While proving statements about formation trees for WFF's, I tried to prove the following Lemma:
Let $T$ be a binary tree with root $r$,and Denote the set of vertices of $T$ by $V$. assume $S \subseteq V$ is such that $r\in S$ and if $v\in S$ and $u$ is a child of $v$. so $S=V$
My proof is by induction on the height of $T$ and goes roughly like this: If the height of $T$ is $0$ than $T$ consists only of the single node $r$ and $S=V$ trivially.
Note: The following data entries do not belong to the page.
(** A data packet for the open socket [i]. *)
Lemma handle_rw i hdr nb s vs ps al data (w : virtio_world) :
  core_inv cid (core w) -> w_socks w !! i = Some (s, vs) -> v_state s = OPEN ->
  v_posix_sock s = Some ps -> w_psocks w !! ps = Some al ->
  h_op hdr = VIRTIO_VSOCK_OP_RW -> nb_payload nb = Some data -> zlen data < 2 ^ 16 ->
  zlen data <= b_capacity (v_rx s) - b_count (v_rx s) ->
  let vs' := credited hdr vs in
  wp (handle_packet uk_malloc virt_to_phys vma_advise uk_sched_yield i hdr nb) (fun rc w' => rc = 0 /\
    w_drv w' = w_drv w /\ snd <$> w_socks w' !! i = Some vs' /\
    core_inv cid (core w') /\
    exists rx, core w' = c_put i (set_rx s rx) (c_file ps (raise EPOLLIN (writable_event vs' al)) (core w)) /\
      contents rx = contents (v_rx s) ++ data) w.
Proof.
  intros Hc Hi Ho Hps Hal Hop Hnb H16 Hroom vs'. unfold handle_packet. apply wp_bind.
  eapply wp_mono; [|apply (update_credit_wp i hdr s vs ps al); [done..|by rewrite Hop|by rewrite Hop]].
  intros ? w1 Hw1. fold vs' in Hw1.
  assert (Hcore : core w1 = c_file ps (writable_event vs' al) (core w)).
  { rewrite Hw1. unfold c_file. rewrite <- (core_with_sock i s vs vs' w) by done. done. }
  assert (Hi1 : w_socks w1 !! i = Some (s, vs')) by (rewrite Hw1; apply lookup_insert_eq).
  assert (Hnode : al_node (writable_event vs' al) = al_node al) by (unfold writable_event; by case_match).
  assert (Hc1 : core_inv cid (core w1)) by (rewrite Hcore; by eapply core_inv_file).
  assert (Hat : attached (core w1) i s ps (writable_event vs' al)).
  { split; [by cbn; unfold vsocks; rewrite lookup_fmap, Hi1|done|]. rewrite Hcore. apply lookup_insert_eq. }
  apply wp_bind. eapply wp_sock; [done|]. rewrite Hop, Ho. cbn -[nb_payload].
  apply wp_bind, (wp_deref _ _ _ data); [done|].
  eapply wp_mono; [|apply wp_frozen; eapply uk_vsock_rx_payload_spec; [exact Hc1|exact Hat|by repeat constructor]].
  intros rc w2 [(Hf1 & _ & Hf3) [Hc2 Hpost]]. rewrite decide_True in Hpost by done. cbn [concat] in Hpost.
  rewrite app_nil_r in Hpost. destruct (Z.leb_spec (zlen data) (b_capacity (v_rx s) - b_count (v_rx s))); [|lia].
  destruct Hpost as (-> & rx & Hw2 & Hcont & _). split_and!; [done|by rewrite Hf3, Hw1| |done|].
  - rewrite <- lookup_fmap, Hf1, lookup_fmap, Hi1. done.
  - exists rx. split; [|done]. rewrite Hw2, Hcore. unfold c_put, c_file. cbn. by rewrite insert_insert_eq.
Qed.

(** The socket [s0] of another machine is the peer of [s]. *)
Record peers (s0 : uk_vsock) (vs0 : virtio_vsock) (s : uk_vsock) : Prop := {
  pe_local : v_local s0 = v_peer s /\ addr_ok (v_peer s);
  pe_peer : v_peer s0 = v_local s /\ addr_ok (v_local s);
  pe_type : vs_type vs0 = VIRTIO_VSOCK_TYPE_STREAM /\ v_sock_type s = SOCK_STREAM
}.

(** The header of a packet from a peer, as the receiver reads it. *)
Lemma wire_from_peer s0 vs0 s len :
  peers s0 vs0 s -> 0 <= len < 2 ^ 32 ->
  let hdr := wire_hdr (sock_hdr (a_cid (v_local s0)) s0 vs0 VIRTIO_VSOCK_OP_RW 0 len) in
  h_len hdr = len /\ h_op hdr = VIRTIO_VSOCK_OP_RW /\ h_type hdr = VIRTIO_VSOCK_TYPE_STREAM /\
  h_dst_cid hdr = a_cid (v_local s) /\
  mk_addr (u32 (h_dst_cid hdr)) (h_dst_port hdr) = v_local s /\
  mk_addr (u32 (h_src_cid hdr)) (h_src_port hdr) = v_peer s.
Proof.
  intros [[H1 [A1 A2]] [H2 [B1 B2]] [H3 _]] Hl. cbn. rewrite H1, H2, H3.
  rewrite (wrap_small 64 (a_cid (v_local s))), (wrap_small 64 (a_cid (v_peer s))) by lia.
  split_and!; try done; [by apply wrap_small|..]; rewrite !wrap_small by lia.
  - by destruct (v_local s).
  - by destruct (v_peer s).
Qed.

(** The dispatch of such a packet. *)
Lemma dispatch_rw i s vs ps al s0 vs0 data nb' own evs fl p (w : virtio_world) :
  settled cid (core w) -> dev_ok cid (p :: own) evs fl (w_drv w) ->
  w_socks w !! i = Some (s, vs) -> v_state s = OPEN -> v_posix_sock s = Some ps ->
  w_psocks w !! ps = Some al -> peers s0 vs0 s ->
  zlen data <= b_capacity (v_rx s) - b_count (v_rx s) -> zlen data < 2 ^ 16 ->
  nb_len nb' = zlen data -> nb_payload nb' = Some data ->
  let hdr := wire_hdr (sock_hdr (a_cid (v_local s0)) s0 vs0 VIRTIO_VSOCK_OP_RW 0 (zlen data)) in
  wp (dispatch_packet uk_malloc virt_to_phys vma_advise uk_sched_yield hdr nb') (fun rc w' => rc = 0 /\
    w_drv w' = w_drv w /\ snd <$> w_socks w' !! i = Some (credited hdr vs) /\
    core_inv cid (core w') /\
    exists rx, core w' = c_put i (set_rx s rx)
        (c_file ps (raise EPOLLIN (writable_event (credited hdr vs) al)) (core w)) /\
      contents rx = contents (v_rx s) ++ data) w.
Proof.
  intros Hc Hd Hi Ho Hps Hal Hpeer Hroom H16 Hlen Hnb hdr. pose proof (zlen_nonneg data) as Hpos.
  destruct (wire_from_peer s0 vs0 s (zlen data) Hpeer) as (E1 & E2 & E3 & E4 & E5 & E6); [lia|].
  fold hdr in E1, E2, E3, E4, E5, E6.
  assert (Hs : c_socks (core w) !! i = Some s) by (cbn; unfold vsocks; by rewrite lookup_fmap, Hi).
  assert (Hcid : a_cid (v_local s) = d_cid (w_drv w)).
  { rewrite (do_cid _ _ _ _ _ Hd). destruct (to_alive _ _ (ci_table _ _ (proj1 Hc)) i) as (s' & Hs' & <-);
      [apply (ci_member _ _ (proj1 Hc) i s Hs); by rewrite Ho|]. congruence. }
  unfold dispatch_packet. rewrite E1, Hlen, Z.ltb_irrefl. apply wp_bind.
  unfold wp at 1, get_dev, gets. rewrite E4, <- Hcid, Z.eqb_refl, <- E4, E3. cbn [negb].
  change (sock_type_of VIRTIO_VSOCK_TYPE_STREAM) with (Some SOCK_STREAM). cbn iota beta.
  apply wp_bind. rewrite E5, E6. apply (lookup_exact i s); [apply Hc|done|done| |].
  { unfold exact, uk_vsock_sockaddr_key. by rewrite (proj2 (pe_type _ _ _ Hpeer)). }
  apply handle_rw; try done. apply Hc.
Qed.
Now assume the claim is true for every tree of height $k$ at most, and let $T$ be of height $k+1$. For every child $u$ of $r$, the subtree rooted in $u$, say $T_{u}$, is of height $k$ at most. Moreover, $u$ is in $S$ since we assume $r$ is in $S$ and $S$ contains the children of all its' elements. now we can apply the induction hypothesis for $S_{u} = S\cap V(T_{u})$ to get $S_{u} = V(T_{u})$ and therefore $S$ contains the subtrees (or subtree) diverging from it and also contains $r$ so the proof is complete.
I think my proof is correct, but I tried to look this result up on the internet and didn't find anything. this seems pretty trivial so I'm surprised I couldn't find it online. If it is true I'd like to read more on it and would be glad to be referred to relevant sources. If it is false, I'd like to know why. Thank you!